Dans leur nouvelle étude publiée dans AoBP, Niissalo et al. utilisé la génomique à représentation réduite pour observer la diversité de la population et le statut apomictique du genre d'herbe dioïque Hanguana à Singapour. Leurs résultats suggèrent que la plupart des espèces étudiées se reproduisent exclusivement via des graines apomictiques et forment des populations composées de clones uniques largement distribués. Cela explique le manque de signalements de plantes mâles dans la région. Les relations des clones apomictiques avec les populations sexuées, par exemple une éventuelle hybridation, nécessitent une étude plus approfondie. Dans cette étude, plusieurs génomes triploïdes et pentaploïdes étaient caractéristiques de l'apomictique. Hanguana végétaux. Les auteurs concluent que les outils de génomique des populations offrent un moyen rapide et rentable de détecter un excès de clonalité et de déduire ainsi l'apomixie. Dans le cas d Hanguana, la présence de plantes mâles est un indicateur fort de la reproduction sexuée, alors que la triplication du génome indique une reproduction apomictique.

Point culminant du chercheur

Matti Niissalo vient de Finlande, et il a déménagé au Royaume-Uni en 2006 pour étudier la culture et la taxonomie des plantes, menant à son doctorat en botanique à l'Université nationale de Singapour à partir de 2012. Matti travaille maintenant comme chercheur dans le laboratoire moléculaire de Jardins botaniques de Singapour.

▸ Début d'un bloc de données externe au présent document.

(* ===== verification/FloatUp.v ===== *)
(** Upper bounds for binary64 arithmetic: how far above the exact result a
    rounded one can be.

    Values are counted in units of 2 ^ -1200, in which every finite datum and
    every intermediate result of an operation is an integer. *)

From Stdlib Require Import SpecFloat.
From S2P Require Import Prelude AesGcm GoLib Net RateLimit Float.

(** [2 ^ k] and [m * 2 ^ e] in units. *)
Definition P (k : Z) : Z := 2 ^ (k + 1200).
Definition V (m e : Z) : Z := m * P e.

(** A finite datum of at most [u] units. *)
Definition upto (u : Z) (x : float64) : Prop :=
  match x with
  | S754_zero _ => 0 ≤ u
  | S754_finite false m e => -1074 ≤ e ∧ V (Z.pos m) e ≤ u
  | _ => False
  end.

Lemma P_pos k : -1200 ≤ k → 0 < P k.
Proof. intros. apply Z.pow_pos_nonneg; lia. Qed.

Lemma P_add k n : -1200 ≤ k → 0 ≤ n → P (k + n) = 2 ^ n * P k.
Proof. intros. unfold P. rewrite <- Z.pow_add_r by lia. f_equal. lia. Qed.

Lemma P_mono j k : j ≤ k → P j ≤ P k.
Proof. intros. apply Z.pow_le_mono_r; lia. Qed.

Lemma V_shift m e n : -1200 ≤ e → 0 ≤ n → V (m * 2 ^ n) e = V m (e + n).
Proof. intros. unfold V. rewrite P_add by lia. lia. Qed.

Lemma V_div m e n : 0 ≤ m → -1200 ≤ e → 0 ≤ n → V (m / 2 ^ n) (e + n) ≤ V m e.
Proof.
  intros. rewrite <- V_shift by done. unfold V. pose proof (P_pos e).
  pose proof (Z.mul_div_le m (2 ^ n) ltac:(apply Z.pow_pos_nonneg; lia)). nia.
Qed.

Lemma upto_nonneg u x : upto u x → 0 ≤ u.
Proof.
  destruct x as [s|s| |[] m e]; try done. intros [He Hv]. unfold V in Hv.
  pose proof (P_pos e ltac:(lia)). nia.
Qed.

Lemma upto_mono u u' x : u ≤ u' → upto u x → upto u' x.
Proof. intros. destruct x as [s|s| |[] m e]; simpl in *; try done; lia. Qed.

#[global] Opaque P.

(** A value below [2 ^ k] has few digits. *)
Lemma V_digits m e k : 0 < m → -1200 ≤ e → V m e < P k → Zdigits2 m + e ≤ k.
Proof.
  intros Hm He Hv. destruct (digits_bounds m Hm) as (Hd & Hlow & _).
  destruct (decide (Zdigits2 m + e ≤ k)); [done|]. exfalso.
  assert (P k ≤ P (e + (Zdigits2 m - 1))) by (apply P_mono; lia).
  rewrite P_add in * by lia. pose proof (P_pos e He). unfold V in Hv. nia.
Qed.

(** ** Rounding *)

Lemma round_upto m e l k :
  0 ≤ m → -1200 ≤ e → e ≤ fexp (Zdigits2 m + e) → -1000 ≤ k ≤ 900 → V m e < P k →
  upto (V m e + P (k - 53)) (round m e l).
Proof.
  intros Hm He Hf Hk Hv. destruct (round_spec m e l Hm) as (m2 & Hm2 & ->).
  set (e2 := e + shift m e) in *. set (m1 := m / 2 ^ shift m e) in *.
  pose proof (shift_nonneg m e) as Hs. pose proof (shift_nonneg m2 e2) as Hs2.
  assert (Hm1 : 0 ≤ m1 < 2 ^ 53) by (split; [apply div_pow2_nonneg; lia|apply shifted_small; lia]).
  assert (He2 : e2 = fexp (Zdigits2 m + e)) by (unfold e2, shift; lia).
  assert (Hd : Zdigits2 m + e ≤ k).
  { destruct (decide (m = 0)) as [->|]; [|apply V_digits; lia]. rewrite fexp_max in Hf. simpl in *. lia. }
  assert (He2k : -1074 ≤ e2 ≤ k - 53) by (rewrite He2, fexp_max; lia).
  assert (Hs2' : shift m2 e2 ≤ 1).
  { unfold shift. rewrite fexp_max. enough (Zdigits2 m2 ≤ 54) by lia. apply digits_small; lia. }
  assert (Hle : V (m2 / 2 ^ shift m2 e2) (e2 + shift m2 e2) ≤ V m e + P (k - 53)).
  { pose proof (V_div m2 e2 (shift m2 e2) ltac:(lia) ltac:(lia) Hs2).
    pose proof (V_div m e (shift m e) Hm He Hs). fold e2 m1 in H0. pose proof (P_mono e2 (k - 53) ltac:(lia)).
    unfold V in *. pose proof (P_pos e2). nia. }
  destruct (m2 / _) as [|p|p] eqn:Hm3.
  - change (0 ≤ V m e + P (k - 53)). unfold V in Hle at 1. lia.
  - rewrite (proj2 (Z.leb_le _ _)) by lia. split; [lia|done].
  - assert (0 ≤ m2 / 2 ^ shift m2 e2) by (apply div_pow2_nonneg; lia). lia.
Qed.

Lemma binary_round_upto p e k :
  -1200 ≤ e → -1000 ≤ k ≤ 900 → V (Z.pos p) e < P k →
  upto (V (Z.pos p) e + P (k - 53)) (binary_round 53 1024 false p e).
Proof.
  intros He Hk Hv. unfold binary_round. set (e' := fexp _). destruct (shl_align p e e') as [mz ez] eqn:Hal.
  apply shl_align_spec in Hal as [Hez Hm].
  assert (Hez' : -1200 ≤ ez) by (unfold e' in Hez; rewrite fexp_max in Hez; lia).
  assert (Heq : V (Z.pos mz) ez = V (Z.pos p) e).
  { rewrite Hm, V_shift by lia. f_equal. lia. }
  rewrite <- Heq in *. apply round_upto; [lia|done| |done|done].
  rewrite Hm, digits_shifted by lia. cbn [Zdigits2].
  replace (Z.pos (digits2_pos p) + (e - ez) + ez) with (Z.pos (digits2_pos p) + e) by lia. fold e'. lia.
Qed.

(** ** The operations *)

Lemma f_of_Z_upto z k : 0 ≤ z < 2 ^ k → 0 ≤ k ≤ 900 → upto (V z 0 + P (k - 53)) (f_of_Z z).
Proof.
  intros Hz Hk. unfold f_of_Z, binary_normalize. pose proof (P_pos (k - 53) ltac:(lia)).
  destruct z as [|p|p]; [simpl; unfold V; lia| |lia].
  apply binary_round_upto; [lia|lia|]. replace k with (0 + k) by lia. rewrite P_add by lia.
  unfold V. pose proof (P_pos 0 ltac:(lia)). nia.
Qed.

Lemma f_add_upto u w k x y :
  -1000 ≤ k ≤ 900 → u + w < P k → upto u x → upto w y → upto (u + w + P (k - 53)) (f_add x y).
Proof.
  intros Hk Hlt Hx Hy. pose proof (upto_nonneg _ _ Hx) as Hu. pose proof (upto_nonneg _ _ Hy) as Hw.
  pose proof (P_pos (k - 53) ltac:(lia)) as HP.
  destruct x as [s|s| |[] mx ex]; try done; destruct y as [s'|s'| |[] my ey]; try done.
  - destruct s, s'; simpl in *; lia.
  - eapply upto_mono; [|exact Hy]. lia.
  - eapply upto_mono; [|exact Hx]. lia.
  - destruct Hx as [Hex Hx], Hy as [Hey Hy].
    destruct (f_add_align mx ex my ey) as (p & -> & Hp).
    assert (Heq : V (Z.pos p) (Z.min ex ey) = V (Z.pos mx) ex + V (Z.pos my) ey).
    { rewrite Hp. unfold V at 1. rewrite Z.mul_add_distr_r. f_equal.
      - change (V (Z.pos mx * 2 ^ (ex - Z.min ex ey)) (Z.min ex ey) = V (Z.pos mx) ex). rewrite V_shift by lia. f_equal. lia.
      - change (V (Z.pos my * 2 ^ (ey - Z.min ex ey)) (Z.min ex ey) = V (Z.pos my) ey). rewrite V_shift by lia. f_equal. lia. }
    eapply upto_mono; [|apply binary_round_upto; [lia|exact Hk|lia]]. lia.
Qed.

Lemma f_mul_one_upto u k x :
  -1000 ≤ k ≤ 900 → u < P k → upto u x → upto (u + P (k - 53)) (f_mul x one).
Proof.
  intros Hk Hlt Hx. pose proof (P_pos (k - 53) ltac:(lia)) as HP.
  destruct x as [s|s| |[] m e]; try done; [simpl in *; lia|]. destruct Hx as [He Hx].
  unfold f_mul, SFmul, one. simpl xorb. rewrite Pos2Z.inj_mul. change (Z.pos 4503599627370496) with (2 ^ 52).
  assert (Heq : V (Z.pos m * 2 ^ 52) (e + -52) = V (Z.pos m) e) by (rewrite V_shift by lia; f_equal; lia).
  eapply upto_mono; [|apply round_upto; [lia|lia| |exact Hk|lia]]; [lia|].
  rewrite digits_shifted by lia. cbn [Zdigits2]. rewrite fexp_max. lia.
Qed.

Lemma f_sub_one_upto u k x :
  -1000 ≤ k ≤ 900 → u - P 0 < P k → ok x → f_lt x one = false → upto u x →
  upto (u - P 0 + P (k - 53)) (f_sub x one).
Proof.
  intros Hk Hlt Hok Hf Hx. pose proof (P_pos (k - 53) ltac:(lia)) as HP.
  destruct x as [s|[]| |[] m e]; try done. destruct Hok as (_ & _ & Hfull), Hx as [_ Hx].
  assert (He : -52 ≤ e ∧ 2 ^ 52 ≤ Z.pos m).
  { unfold f_lt, SFltb, SFcompare, one in Hf. destruct (Z.compare_spec e (-52)) as [->|H|H]; [|done|];
      (split; [lia|apply Hfull; lia]). }
  unfold f_sub, SFsub, cond_Zopp, one. replace (Z.min e (-52)) with (-52) by lia.
  destruct (shl_align m e (-52)) as [a ea] eqn:Ha. apply shl_align_spec in Ha as [-> Ha].
  replace (Z.min e (-52)) with (-52) in Ha by lia. simpl fst. change (Z.pos 4503599627370496) with (2 ^ 52).
  assert (Hva : V (Z.pos a) (-52) = V (Z.pos m) e) by (rewrite Ha, V_shift by lia; f_equal; lia).
  assert (Hv : V (Z.pos a - 2 ^ 52) (-52) = V (Z.pos m) e - P 0).
  { rewrite <- Hva. unfold V. rewrite Z.mul_sub_distr_r. f_equal. }
  assert (1 ≤ 2 ^ (e - -52)) by (pose proof (Z.pow_pos_nonneg 2 (e - -52)); lia).
  assert (0 ≤ Z.pos a - 2 ^ 52) by nia.
  unfold binary_normalize. destruct (Z.pos a - 2 ^ 52) as [|p|p]; [|..|lia].
  - simpl. unfold V in Hv at 1. lia.
  - eapply upto_mono; [|apply binary_round_upto; [lia|exact Hk|lia]]. lia.
Qed.

(** A quotient has at least the digits that the dividend has more than the
    divisor. *)
Lemma digits_quotient m d q r :
  0 < m → 0 < d → 0 ≤ q → m = d * q + r → r < d → Zdigits2 m - Zdigits2 d ≤ Zdigits2 q.
Proof.
  intros Hm Hd Hq Heq Hr. destruct (digits_bounds d Hd) as (Hd0 & _ & Hd2).
  assert (Hdq : 0 ≤ Zdigits2 q) by (destruct q; simpl; lia).
  assert (Hq2 : q < 2 ^ Zdigits2 q) by by apply digits_small.
  enough (Zdigits2 m ≤ Zdigits2 d + Zdigits2 q) by lia. apply digits_small; [lia|lia|].
  rewrite Z.pow_add_r by lia. nia.
Qed.

(** Dividing by [10 ^ 9]. *)
Lemma f_div_second_upto u k x :
  -1000 ≤ k ≤ 900 → u < Second * P k → upto u x →
  upto (u / Second + P (k - 53)) (f_div x (f_of_Z Second)).
Proof.
  intros Hk Hlt Hx. pose proof (upto_nonneg _ _ Hx) as Hu. pose proof (P_pos (k - 53) ltac:(lia)) as HP.
  assert (0 ≤ u / Second) by (apply Z.div_pos; unfold Second; lia).
  replace (f_of_Z Second) with (S754_finite false 8388608000000000 (-23)) by (vm_compute; reflexivity).
  destruct x as [s|s| |[] m e]; try done; [simpl in *; lia|]. destruct Hx as [He Hx].
  unfold f_div, SFdiv, SFdiv_core_binary. set (my := 8388608000000000%positive).
  set (d := Zdigits2 (Z.pos m) + e - (Zdigits2 (Z.pos my) + -23)). set (e' := Z.min (fexp d) (e - -23)).
  assert (He' : -1074 ≤ e' ≤ e + 23) by (unfold e'; rewrite fexp_max; lia).
  set (m' := match e - -23 - e' with Z0 => _ | Zpos _ => _ | Zneg _ => _ end).
  assert (Hm' : m' = Z.pos m * 2 ^ (e + 23 - e')).
  { unfold m'. replace (e + 23 - e') with (e - -23 - e') by lia. case_match; [lia|by rewrite Z.shiftl_mul_pow2 by lia|lia]. }
  pose proof (Z_div_mod m' (Z.pos my) ltac:(lia)) as Hdm. destruct (Z.div_eucl m' (Z.pos my)) as [q r].
  destruct Hdm as [Hdm Hr]. simpl xorb.
  assert (Hq : 0 ≤ q).
  { assert (0 ≤ m') by (rewrite Hm'; apply Z.mul_nonneg_nonneg; [lia|apply Z.pow_nonneg; lia]). nia. }
  assert (Hvq : Second * V q e' ≤ u).
  { transitivity (V (Z.pos m) e); [|done].
    assert (V m' e' = V (Z.pos m) (e + 23)) by (rewrite Hm', V_shift by lia; f_equal; lia).
    assert (V (Z.pos m) (e + 23) = 2 ^ 23 * V (Z.pos m) e) by (unfold V; rewrite P_add by lia; lia).
    change (Z.pos my) with (2 ^ 23 * Second) in Hdm, Hr.
    unfold V in *. pose proof (P_pos e' ltac:(lia)). unfold Second in *. nia. }
  assert (Hle : V q e' ≤ u / Second) by (apply Z.div_le_lower_bound; unfold Second in *; lia).
  eapply upto_mono; [|apply round_upto; [done|lia| |exact Hk|]]; [lia| |].
  - assert (0 < m') by (rewrite Hm'; apply Z.mul_pos_pos; [lia|apply Z.pow_pos_nonneg; lia]).
    assert (Zdigits2 m' = Zdigits2 (Z.pos m) + (e + 23 - e')) by (rewrite Hm'; apply digits_shifted; lia).
    pose proof (digits_quotient m' (Z.pos my) q r ltac:(done) ltac:(lia) Hq Hdm ltac:(lia)).
    assert (fexp d ≤ fexp (Zdigits2 q + e')) by (rewrite !fexp_max; lia). lia.
  - unfold Second in *. nia.
Qed.

(** ** Durations *)

(** The bounds below are multiples of this. *)
Lemma P_base k : -60 ≤ k → P k = 2 ^ (k + 60) * P (-60).
Proof. intros. rewrite <- P_add by lia. f_equal. lia. Qed.

Ltac in_base :=
  rewrite ?(P_base 7), ?(P_base 1), ?(P_base 0), ?(P_base (-23)), ?(P_base (-45)), ?(P_base (-46)),
    ?(P_base (-47)), ?(P_base (-52)) in * by lia;
  pose proof (P_pos (-60) ltac:(lia)); generalize dependent (P (-60)); intros.

(** Up to a minute, [Seconds] is less than [5 * 2 ^ -45] too high. *)
Lemma Seconds_upto d :
  0 ≤ d ≤ Minute → ∃ w, upto w (Seconds d) ∧ Second * w ≤ d * P 0 + Second * (5 * P (-45)).
Proof.
  intros Hd. unfold Seconds. set (q := Z.quot d Second). set (r := Z.rem d Second).
  assert (Hdqr : d = Second * q + r) by apply Z.quot_rem'.
  assert (Hr : 0 ≤ r < Second) by (apply Z.rem_bound_pos; unfold Second; lia).
  assert (Hq : 0 ≤ q ≤ 60) by (unfold Minute, Second in *; lia).
  assert (HV : 0 ≤ V r 0 ≤ Second * P 0 ∧ V q 0 ≤ 60 * P 0 ∧ d * P 0 = Second * V q 0 + V r 0).
  { unfold V. pose proof (P_pos 0 ltac:(lia)). split_and!; nia. }
  pose proof (f_of_Z_upto q 6 ltac:(lia) ltac:(lia)) as Hfq. change (6 - 53) with (-47) in Hfq.
  pose proof (f_of_Z_upto r 30 ltac:(unfold Second in *; lia) ltac:(lia)) as Hfr. change (30 - 53) with (-23) in Hfr.
  apply (f_div_second_upto _ 1) in Hfr; [|lia|unfold Second in *; in_base; lia].
  change (1 - 53) with (-52) in Hfr.
  assert (Hdiv : Second * ((V r 0 + P (-23)) / Second) ≤ V r 0 + P (-23)) by (apply Z.mul_div_le; unfold Second; lia).
  eexists. split; [eapply (f_add_upto _ _ 7); [lia| |exact Hfq|exact Hfr]; unfold Second in *; in_base; lia|]. change (7 - 53) with (-46). rewrite (proj2 (proj2 HV)). unfold Second in *. in_base. lia.
Qed.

Les recherches de Matti portent sur la génétique de la flore de Singapour et la diversité végétale en Asie du Sud-Est. Ses principaux intérêts sont la compréhension de la diversité génomique des espèces végétales de Singapour et des schémas génétiques des populations d'espèces menacées et de paysages fragmentés. Il espère contribuer à la compréhension de la spéciation et de la diversité des plantes dans les forêts tropicales, ainsi qu'à conseiller des actions de conservation dans la région.